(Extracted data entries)
########################################

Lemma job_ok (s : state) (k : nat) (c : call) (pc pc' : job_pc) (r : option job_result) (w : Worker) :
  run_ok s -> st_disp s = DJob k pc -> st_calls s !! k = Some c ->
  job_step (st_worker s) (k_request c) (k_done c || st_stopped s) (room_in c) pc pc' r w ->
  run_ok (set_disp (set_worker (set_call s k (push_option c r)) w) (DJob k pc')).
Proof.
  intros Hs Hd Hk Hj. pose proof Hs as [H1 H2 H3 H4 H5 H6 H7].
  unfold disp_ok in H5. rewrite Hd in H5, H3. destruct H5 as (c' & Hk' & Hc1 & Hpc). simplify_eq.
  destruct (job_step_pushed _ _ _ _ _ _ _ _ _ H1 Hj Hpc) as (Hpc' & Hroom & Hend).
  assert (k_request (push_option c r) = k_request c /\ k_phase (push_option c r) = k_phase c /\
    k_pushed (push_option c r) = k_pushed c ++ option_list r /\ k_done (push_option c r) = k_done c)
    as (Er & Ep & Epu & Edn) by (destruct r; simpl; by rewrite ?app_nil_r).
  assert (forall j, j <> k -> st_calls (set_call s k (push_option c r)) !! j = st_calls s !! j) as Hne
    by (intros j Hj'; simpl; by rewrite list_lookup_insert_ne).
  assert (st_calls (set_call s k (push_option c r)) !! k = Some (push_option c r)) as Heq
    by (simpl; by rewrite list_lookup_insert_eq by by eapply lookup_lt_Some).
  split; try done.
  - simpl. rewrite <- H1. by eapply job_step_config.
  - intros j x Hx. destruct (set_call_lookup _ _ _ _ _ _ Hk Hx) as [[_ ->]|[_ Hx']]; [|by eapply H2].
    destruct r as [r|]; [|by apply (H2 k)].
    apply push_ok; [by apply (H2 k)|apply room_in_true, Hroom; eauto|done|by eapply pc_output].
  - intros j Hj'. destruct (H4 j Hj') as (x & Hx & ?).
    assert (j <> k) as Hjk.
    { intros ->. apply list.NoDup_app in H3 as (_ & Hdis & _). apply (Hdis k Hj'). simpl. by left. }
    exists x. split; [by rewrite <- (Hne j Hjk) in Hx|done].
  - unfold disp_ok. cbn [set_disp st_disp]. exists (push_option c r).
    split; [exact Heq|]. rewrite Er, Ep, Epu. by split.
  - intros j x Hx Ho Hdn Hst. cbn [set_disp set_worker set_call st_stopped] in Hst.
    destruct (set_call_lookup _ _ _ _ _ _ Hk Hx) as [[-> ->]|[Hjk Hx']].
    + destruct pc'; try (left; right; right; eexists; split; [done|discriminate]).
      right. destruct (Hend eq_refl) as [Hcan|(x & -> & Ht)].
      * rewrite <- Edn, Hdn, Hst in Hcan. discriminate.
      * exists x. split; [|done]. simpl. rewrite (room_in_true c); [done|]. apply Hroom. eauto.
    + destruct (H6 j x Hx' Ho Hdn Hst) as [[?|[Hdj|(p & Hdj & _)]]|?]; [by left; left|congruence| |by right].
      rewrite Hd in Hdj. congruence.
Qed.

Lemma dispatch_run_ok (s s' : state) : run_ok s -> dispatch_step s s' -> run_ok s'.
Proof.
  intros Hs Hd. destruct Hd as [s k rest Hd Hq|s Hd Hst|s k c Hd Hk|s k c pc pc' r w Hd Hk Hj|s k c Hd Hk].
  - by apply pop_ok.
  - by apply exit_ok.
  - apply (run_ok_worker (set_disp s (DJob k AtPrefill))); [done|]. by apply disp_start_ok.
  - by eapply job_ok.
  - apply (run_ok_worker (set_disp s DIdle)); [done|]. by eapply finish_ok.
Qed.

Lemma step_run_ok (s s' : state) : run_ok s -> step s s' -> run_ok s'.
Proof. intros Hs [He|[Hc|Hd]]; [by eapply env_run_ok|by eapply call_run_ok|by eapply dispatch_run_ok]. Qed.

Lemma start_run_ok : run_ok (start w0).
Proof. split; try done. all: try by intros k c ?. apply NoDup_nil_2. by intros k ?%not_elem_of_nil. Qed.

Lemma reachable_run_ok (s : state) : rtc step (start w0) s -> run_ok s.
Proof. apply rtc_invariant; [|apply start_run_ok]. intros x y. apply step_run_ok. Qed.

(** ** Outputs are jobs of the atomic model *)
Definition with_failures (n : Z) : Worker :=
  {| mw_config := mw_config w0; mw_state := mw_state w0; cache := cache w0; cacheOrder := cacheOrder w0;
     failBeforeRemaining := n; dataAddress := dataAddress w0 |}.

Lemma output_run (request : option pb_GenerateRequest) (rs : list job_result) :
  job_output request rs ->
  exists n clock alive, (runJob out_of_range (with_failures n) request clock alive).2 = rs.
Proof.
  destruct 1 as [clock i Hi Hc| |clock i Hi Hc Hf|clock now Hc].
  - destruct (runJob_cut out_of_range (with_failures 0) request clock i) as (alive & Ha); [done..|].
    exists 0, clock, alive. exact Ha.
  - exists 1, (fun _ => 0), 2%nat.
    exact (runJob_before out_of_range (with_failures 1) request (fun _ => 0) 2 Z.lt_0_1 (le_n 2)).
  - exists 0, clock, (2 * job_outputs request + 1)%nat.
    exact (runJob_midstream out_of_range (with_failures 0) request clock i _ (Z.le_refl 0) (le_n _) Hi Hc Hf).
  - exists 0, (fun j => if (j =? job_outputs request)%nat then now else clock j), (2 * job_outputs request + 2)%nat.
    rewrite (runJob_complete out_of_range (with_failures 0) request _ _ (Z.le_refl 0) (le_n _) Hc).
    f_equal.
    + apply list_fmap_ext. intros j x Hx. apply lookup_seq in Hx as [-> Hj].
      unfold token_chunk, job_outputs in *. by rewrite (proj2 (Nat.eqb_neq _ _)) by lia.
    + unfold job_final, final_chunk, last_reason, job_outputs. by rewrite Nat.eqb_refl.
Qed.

########################################

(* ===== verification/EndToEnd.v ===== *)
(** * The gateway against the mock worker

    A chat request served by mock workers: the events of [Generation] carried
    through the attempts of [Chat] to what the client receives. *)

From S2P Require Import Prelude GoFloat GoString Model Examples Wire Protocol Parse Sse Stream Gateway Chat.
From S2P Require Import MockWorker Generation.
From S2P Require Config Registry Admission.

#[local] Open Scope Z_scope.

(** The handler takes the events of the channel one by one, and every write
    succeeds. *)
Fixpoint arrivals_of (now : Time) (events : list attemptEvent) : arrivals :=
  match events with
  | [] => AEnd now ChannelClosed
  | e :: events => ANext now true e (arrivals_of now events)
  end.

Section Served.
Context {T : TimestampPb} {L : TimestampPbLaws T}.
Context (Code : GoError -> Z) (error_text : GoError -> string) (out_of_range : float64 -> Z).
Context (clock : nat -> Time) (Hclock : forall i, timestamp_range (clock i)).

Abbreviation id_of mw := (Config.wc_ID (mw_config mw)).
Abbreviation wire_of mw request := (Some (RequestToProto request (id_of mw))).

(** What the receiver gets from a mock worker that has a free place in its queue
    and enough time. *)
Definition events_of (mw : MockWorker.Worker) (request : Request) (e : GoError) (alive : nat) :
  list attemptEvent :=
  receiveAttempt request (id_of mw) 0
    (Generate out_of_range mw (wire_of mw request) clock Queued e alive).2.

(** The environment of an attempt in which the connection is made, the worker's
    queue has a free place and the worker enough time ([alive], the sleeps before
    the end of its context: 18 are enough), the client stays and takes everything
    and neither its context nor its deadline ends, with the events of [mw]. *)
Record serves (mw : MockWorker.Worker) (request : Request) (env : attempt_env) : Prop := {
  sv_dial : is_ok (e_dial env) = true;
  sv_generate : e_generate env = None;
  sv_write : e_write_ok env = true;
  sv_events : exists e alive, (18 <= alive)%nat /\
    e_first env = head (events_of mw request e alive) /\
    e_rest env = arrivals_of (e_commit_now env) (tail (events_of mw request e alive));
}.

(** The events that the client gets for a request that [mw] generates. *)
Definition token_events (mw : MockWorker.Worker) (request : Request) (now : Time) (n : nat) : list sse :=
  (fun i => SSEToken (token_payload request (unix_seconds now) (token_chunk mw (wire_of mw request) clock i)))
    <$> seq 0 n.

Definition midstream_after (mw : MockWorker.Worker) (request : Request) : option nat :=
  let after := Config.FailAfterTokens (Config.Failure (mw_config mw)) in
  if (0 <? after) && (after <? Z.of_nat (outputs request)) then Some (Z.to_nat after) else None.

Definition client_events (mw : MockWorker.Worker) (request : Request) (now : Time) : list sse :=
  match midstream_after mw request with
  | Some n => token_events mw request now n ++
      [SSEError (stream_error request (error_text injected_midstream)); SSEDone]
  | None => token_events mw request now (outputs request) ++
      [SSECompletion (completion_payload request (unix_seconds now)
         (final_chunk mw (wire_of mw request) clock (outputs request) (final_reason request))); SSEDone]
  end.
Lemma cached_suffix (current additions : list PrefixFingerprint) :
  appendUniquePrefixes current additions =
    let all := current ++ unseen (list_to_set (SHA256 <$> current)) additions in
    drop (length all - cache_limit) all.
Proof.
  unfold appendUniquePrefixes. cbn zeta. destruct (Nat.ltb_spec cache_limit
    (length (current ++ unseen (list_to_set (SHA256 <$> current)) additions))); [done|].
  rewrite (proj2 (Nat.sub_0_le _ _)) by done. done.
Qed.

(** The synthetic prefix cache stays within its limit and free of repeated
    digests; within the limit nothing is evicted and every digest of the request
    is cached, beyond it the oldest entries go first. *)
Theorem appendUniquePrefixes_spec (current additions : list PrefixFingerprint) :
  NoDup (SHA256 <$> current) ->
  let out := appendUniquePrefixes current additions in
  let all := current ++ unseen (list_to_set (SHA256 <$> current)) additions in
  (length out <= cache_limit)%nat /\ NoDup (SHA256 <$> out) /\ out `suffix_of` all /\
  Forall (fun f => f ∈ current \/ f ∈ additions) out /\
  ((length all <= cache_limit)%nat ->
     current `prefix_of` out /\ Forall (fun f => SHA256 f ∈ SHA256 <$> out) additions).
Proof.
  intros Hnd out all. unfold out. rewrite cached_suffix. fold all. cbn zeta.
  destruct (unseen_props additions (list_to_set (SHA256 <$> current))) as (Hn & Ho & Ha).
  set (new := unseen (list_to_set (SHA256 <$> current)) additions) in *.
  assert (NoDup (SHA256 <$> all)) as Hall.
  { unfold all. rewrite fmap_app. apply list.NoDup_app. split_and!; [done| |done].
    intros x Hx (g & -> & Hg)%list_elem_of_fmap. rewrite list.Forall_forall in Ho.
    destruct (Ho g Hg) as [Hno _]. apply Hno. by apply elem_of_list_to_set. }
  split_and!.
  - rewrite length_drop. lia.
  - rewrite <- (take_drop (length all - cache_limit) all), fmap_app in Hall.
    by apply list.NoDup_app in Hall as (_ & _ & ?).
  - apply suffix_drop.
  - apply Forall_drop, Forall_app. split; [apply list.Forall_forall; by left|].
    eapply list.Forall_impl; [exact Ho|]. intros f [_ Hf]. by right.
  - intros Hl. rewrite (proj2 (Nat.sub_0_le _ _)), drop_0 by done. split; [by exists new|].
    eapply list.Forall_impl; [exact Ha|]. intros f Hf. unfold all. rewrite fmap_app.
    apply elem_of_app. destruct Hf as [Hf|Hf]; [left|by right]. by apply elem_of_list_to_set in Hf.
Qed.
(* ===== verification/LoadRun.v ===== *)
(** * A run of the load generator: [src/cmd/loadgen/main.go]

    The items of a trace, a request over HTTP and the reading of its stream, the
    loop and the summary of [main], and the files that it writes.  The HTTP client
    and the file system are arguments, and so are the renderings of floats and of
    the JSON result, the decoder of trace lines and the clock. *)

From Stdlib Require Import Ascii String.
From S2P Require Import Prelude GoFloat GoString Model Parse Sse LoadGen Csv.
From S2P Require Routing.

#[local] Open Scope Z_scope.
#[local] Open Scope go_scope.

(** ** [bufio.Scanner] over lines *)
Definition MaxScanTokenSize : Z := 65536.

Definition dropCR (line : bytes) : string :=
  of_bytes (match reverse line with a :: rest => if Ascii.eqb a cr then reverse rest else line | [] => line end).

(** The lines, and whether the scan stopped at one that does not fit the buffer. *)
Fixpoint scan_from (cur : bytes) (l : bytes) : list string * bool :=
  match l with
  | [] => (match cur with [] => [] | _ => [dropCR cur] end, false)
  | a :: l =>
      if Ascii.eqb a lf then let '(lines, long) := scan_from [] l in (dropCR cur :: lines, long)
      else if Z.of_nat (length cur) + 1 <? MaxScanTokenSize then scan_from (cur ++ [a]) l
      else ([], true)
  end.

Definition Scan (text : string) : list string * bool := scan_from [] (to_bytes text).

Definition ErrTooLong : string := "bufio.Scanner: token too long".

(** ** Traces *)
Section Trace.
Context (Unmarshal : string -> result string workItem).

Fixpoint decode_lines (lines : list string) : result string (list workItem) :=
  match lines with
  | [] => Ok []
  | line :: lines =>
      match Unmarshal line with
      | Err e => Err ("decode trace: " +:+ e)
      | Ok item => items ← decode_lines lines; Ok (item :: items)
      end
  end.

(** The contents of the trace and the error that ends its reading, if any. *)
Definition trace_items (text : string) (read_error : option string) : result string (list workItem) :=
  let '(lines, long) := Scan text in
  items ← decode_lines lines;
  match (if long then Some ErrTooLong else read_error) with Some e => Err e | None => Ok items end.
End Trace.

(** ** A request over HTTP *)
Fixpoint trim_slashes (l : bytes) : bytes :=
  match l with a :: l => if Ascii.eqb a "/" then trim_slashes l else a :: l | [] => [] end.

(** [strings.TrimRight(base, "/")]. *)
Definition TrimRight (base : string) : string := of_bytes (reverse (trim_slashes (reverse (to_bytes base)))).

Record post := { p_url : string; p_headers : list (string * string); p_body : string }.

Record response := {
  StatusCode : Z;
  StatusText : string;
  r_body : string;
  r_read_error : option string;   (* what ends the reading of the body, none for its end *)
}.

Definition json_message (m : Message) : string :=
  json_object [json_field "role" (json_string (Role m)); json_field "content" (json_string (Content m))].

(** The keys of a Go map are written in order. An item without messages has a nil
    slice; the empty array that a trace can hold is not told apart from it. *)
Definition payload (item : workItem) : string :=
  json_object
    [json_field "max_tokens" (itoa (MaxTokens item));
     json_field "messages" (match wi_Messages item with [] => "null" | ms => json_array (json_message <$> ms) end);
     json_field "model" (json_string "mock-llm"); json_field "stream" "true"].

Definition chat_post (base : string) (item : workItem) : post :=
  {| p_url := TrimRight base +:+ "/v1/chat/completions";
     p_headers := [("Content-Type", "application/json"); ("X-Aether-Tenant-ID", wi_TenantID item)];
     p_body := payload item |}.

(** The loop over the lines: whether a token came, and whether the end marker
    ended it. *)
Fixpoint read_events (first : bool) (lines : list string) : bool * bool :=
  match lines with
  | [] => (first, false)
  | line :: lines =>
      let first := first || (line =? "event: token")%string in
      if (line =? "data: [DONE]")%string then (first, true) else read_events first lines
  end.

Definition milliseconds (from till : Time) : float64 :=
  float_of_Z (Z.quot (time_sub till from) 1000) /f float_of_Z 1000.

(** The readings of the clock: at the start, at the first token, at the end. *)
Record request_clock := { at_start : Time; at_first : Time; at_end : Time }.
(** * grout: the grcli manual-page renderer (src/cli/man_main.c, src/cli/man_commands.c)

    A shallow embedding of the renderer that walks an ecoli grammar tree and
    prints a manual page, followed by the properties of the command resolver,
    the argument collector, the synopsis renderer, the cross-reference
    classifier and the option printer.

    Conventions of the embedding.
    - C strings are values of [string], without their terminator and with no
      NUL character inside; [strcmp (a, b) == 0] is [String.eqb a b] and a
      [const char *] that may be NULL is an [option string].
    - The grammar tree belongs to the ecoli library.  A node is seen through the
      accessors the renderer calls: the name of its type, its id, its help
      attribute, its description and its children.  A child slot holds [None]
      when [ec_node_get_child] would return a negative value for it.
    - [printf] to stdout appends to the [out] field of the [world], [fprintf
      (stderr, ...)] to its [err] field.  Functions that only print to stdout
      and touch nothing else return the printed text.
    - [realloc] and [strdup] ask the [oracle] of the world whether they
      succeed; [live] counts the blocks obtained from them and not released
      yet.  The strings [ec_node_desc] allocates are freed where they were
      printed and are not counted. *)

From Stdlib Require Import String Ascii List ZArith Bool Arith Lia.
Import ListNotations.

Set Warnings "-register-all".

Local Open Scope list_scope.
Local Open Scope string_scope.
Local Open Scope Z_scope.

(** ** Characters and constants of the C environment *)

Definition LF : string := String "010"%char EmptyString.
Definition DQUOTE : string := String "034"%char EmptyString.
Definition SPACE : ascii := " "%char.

########################################

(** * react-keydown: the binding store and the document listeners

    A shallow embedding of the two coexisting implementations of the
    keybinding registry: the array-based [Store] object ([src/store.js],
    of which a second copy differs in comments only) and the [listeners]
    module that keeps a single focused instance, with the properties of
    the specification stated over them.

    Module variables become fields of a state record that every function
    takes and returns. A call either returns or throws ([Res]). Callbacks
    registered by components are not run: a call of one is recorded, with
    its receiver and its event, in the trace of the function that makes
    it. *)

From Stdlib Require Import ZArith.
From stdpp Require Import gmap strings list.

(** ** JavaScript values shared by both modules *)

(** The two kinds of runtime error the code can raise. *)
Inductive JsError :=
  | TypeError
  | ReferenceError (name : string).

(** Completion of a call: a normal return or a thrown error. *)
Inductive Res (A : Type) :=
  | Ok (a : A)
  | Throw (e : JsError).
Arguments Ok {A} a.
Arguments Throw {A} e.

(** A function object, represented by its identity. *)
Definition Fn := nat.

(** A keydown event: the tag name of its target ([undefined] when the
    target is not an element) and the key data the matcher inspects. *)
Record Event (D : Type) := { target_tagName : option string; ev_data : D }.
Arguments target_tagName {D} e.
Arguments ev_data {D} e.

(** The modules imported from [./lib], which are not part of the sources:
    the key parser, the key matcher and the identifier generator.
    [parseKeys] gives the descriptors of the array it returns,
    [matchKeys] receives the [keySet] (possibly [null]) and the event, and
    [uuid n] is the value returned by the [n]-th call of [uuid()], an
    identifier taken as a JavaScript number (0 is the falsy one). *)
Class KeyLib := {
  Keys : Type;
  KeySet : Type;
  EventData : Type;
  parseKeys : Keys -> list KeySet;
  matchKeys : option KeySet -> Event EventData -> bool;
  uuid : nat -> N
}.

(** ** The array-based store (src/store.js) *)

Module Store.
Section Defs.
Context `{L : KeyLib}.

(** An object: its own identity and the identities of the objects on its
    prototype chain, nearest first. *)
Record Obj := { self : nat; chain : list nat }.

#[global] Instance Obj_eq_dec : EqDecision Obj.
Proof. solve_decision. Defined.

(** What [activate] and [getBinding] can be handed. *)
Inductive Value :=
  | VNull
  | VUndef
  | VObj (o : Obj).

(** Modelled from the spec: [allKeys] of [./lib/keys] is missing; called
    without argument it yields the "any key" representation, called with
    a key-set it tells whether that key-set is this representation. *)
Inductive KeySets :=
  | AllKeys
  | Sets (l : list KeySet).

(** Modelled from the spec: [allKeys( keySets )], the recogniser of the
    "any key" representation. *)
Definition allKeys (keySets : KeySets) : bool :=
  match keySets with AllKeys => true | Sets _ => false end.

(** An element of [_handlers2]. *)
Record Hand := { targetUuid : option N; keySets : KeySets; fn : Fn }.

########################################

● **TASK STATEMENT**: Wherever the string "over" occurs in the entries, copy that whole line.

● **WRITTEN REPLY**:
    The items of a trace, a request over HTTP and the reading of its stream, the
(** ** [bufio.Scanner] over lines *)
(** ** A request over HTTP *)
(** The loop over the lines: whether a token came, and whether the end marker
    the specification stated over them.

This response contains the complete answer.